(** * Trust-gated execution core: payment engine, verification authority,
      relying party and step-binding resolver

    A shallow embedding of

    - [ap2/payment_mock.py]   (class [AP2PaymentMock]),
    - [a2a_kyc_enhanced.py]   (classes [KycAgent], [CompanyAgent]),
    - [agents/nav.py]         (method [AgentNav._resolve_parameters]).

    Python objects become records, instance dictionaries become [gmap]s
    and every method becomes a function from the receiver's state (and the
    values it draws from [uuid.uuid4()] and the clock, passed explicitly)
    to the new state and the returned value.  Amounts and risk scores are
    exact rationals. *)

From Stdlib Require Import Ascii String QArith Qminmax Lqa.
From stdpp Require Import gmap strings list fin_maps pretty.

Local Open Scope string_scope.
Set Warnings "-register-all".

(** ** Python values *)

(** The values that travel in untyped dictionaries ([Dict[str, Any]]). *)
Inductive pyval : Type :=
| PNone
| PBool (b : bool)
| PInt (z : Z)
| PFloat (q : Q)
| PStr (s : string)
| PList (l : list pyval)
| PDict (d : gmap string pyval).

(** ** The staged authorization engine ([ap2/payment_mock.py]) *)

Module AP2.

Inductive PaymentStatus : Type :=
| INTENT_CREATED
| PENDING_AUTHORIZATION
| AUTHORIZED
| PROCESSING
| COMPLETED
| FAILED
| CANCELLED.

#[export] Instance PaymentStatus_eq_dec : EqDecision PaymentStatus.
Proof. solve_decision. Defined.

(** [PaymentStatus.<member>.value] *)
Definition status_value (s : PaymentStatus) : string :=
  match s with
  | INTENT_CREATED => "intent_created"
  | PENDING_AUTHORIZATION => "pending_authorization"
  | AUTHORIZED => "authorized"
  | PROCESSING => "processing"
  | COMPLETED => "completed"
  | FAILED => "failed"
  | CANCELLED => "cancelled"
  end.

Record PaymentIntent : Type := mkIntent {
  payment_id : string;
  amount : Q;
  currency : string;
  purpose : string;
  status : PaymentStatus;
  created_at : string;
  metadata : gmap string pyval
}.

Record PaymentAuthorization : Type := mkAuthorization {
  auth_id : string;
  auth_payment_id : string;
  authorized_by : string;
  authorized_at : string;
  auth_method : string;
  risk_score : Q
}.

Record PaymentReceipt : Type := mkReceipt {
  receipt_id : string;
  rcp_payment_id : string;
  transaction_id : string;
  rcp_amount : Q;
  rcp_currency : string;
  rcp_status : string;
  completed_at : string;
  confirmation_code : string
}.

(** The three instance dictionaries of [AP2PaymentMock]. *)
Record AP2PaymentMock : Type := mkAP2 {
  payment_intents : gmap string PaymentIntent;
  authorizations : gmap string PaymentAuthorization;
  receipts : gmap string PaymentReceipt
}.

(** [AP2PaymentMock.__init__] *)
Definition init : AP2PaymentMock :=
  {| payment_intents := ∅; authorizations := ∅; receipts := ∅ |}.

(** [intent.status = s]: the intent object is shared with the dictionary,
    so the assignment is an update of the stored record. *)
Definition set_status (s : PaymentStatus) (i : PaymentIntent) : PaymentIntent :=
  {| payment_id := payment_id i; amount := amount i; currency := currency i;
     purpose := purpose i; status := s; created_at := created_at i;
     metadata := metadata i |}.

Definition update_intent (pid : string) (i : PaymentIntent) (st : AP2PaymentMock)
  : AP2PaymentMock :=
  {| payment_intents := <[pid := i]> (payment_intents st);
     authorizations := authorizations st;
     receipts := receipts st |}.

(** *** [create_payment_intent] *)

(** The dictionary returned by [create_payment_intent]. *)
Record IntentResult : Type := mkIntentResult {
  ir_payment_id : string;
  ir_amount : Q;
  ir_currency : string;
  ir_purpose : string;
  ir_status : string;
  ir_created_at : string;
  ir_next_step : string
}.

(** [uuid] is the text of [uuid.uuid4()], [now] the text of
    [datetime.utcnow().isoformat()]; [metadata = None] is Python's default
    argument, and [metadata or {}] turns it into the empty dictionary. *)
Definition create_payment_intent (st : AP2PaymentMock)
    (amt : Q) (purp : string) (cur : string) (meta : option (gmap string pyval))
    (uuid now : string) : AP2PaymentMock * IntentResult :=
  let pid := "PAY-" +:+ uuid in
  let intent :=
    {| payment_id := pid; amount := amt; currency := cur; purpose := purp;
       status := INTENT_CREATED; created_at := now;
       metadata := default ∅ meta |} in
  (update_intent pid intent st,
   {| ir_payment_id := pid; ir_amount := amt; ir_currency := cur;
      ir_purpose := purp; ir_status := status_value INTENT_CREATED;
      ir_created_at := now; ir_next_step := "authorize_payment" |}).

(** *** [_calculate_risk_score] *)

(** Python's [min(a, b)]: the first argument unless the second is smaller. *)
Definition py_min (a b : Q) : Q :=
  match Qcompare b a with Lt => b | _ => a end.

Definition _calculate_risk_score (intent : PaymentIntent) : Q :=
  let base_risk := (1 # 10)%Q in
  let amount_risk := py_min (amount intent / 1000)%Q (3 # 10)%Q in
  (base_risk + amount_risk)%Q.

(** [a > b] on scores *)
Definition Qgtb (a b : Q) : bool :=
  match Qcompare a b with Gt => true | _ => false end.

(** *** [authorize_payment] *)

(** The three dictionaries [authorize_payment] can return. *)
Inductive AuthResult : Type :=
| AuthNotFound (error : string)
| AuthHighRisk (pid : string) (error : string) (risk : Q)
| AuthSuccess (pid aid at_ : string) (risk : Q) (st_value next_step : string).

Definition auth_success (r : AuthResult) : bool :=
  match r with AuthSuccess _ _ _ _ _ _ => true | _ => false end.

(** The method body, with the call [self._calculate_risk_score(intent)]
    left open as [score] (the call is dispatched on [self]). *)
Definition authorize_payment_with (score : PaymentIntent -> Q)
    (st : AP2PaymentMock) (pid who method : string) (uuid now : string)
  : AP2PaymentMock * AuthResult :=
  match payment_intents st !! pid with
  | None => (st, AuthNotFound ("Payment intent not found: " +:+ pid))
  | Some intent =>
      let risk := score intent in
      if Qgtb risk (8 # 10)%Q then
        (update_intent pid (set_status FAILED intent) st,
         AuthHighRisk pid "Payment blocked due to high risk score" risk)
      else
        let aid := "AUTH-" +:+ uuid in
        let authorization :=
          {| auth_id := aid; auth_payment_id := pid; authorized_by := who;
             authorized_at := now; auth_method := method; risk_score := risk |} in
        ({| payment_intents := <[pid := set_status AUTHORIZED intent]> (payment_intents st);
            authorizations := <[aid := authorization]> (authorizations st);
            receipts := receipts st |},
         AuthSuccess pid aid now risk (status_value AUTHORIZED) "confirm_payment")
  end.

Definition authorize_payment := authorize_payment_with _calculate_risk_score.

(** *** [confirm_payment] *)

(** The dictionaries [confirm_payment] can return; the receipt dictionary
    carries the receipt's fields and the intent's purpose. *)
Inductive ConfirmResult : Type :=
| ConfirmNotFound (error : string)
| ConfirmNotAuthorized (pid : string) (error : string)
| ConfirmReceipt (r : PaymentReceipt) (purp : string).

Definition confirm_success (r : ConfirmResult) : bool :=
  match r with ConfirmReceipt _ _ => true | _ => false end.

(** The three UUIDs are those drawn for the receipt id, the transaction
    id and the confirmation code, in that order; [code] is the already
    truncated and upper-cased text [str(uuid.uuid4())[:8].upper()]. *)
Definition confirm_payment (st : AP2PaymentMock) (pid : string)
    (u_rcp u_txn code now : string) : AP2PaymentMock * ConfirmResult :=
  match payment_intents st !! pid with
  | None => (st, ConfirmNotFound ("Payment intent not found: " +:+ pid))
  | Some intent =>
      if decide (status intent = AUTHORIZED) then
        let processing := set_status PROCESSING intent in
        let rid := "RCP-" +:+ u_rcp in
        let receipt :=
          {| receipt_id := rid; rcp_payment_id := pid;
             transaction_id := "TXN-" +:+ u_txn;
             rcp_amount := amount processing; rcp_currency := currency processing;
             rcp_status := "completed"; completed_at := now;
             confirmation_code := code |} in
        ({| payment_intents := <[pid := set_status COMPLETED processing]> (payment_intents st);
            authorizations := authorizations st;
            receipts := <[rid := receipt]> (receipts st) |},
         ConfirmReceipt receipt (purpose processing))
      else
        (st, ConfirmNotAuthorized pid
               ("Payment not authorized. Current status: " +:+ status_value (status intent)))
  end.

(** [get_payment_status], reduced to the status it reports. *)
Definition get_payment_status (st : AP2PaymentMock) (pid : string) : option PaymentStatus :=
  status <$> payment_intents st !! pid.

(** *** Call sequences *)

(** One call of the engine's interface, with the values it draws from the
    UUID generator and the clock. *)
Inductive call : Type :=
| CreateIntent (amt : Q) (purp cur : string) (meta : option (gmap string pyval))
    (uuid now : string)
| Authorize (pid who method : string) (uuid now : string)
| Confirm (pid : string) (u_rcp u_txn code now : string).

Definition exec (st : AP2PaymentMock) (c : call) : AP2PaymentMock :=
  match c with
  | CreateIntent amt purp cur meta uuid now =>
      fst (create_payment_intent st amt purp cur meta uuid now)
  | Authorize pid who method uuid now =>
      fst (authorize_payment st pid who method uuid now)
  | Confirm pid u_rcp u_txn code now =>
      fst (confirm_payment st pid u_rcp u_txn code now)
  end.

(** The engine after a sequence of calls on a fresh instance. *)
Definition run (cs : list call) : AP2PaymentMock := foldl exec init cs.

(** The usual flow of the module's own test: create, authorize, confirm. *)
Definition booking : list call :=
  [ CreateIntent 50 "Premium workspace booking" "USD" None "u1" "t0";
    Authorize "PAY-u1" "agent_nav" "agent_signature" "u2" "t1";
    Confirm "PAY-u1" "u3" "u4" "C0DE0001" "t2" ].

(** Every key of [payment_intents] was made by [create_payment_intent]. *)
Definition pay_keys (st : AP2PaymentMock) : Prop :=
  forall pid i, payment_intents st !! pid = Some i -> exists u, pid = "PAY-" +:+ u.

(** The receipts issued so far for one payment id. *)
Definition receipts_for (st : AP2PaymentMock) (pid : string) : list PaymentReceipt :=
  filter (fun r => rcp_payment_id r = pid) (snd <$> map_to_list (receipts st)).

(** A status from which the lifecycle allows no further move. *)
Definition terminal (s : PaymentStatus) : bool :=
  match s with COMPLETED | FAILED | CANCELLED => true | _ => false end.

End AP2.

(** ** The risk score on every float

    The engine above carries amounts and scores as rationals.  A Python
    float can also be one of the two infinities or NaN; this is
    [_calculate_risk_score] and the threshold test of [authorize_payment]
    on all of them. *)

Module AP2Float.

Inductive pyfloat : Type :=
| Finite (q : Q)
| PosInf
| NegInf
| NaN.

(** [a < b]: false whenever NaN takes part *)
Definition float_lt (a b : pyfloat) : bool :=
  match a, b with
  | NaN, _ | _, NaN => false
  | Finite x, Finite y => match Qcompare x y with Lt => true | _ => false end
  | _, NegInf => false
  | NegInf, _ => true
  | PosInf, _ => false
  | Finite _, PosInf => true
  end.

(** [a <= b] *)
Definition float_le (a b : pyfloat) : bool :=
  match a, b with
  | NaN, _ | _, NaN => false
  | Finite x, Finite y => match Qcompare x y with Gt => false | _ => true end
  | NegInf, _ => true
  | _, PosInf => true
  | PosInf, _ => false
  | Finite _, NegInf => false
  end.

**What you need to do:** Show the lines where the word "Qcompare" appears in the entries.

**Task result:**
  match Qcompare b a with Lt => b | _ => a end.
  match Qcompare a b with Gt => true | _ => false end.
  | Finite x, Finite y => match Qcompare x y with Lt => true | _ => false end
  | Finite x, Finite y => match Qcompare x y with Gt => false | _ => true end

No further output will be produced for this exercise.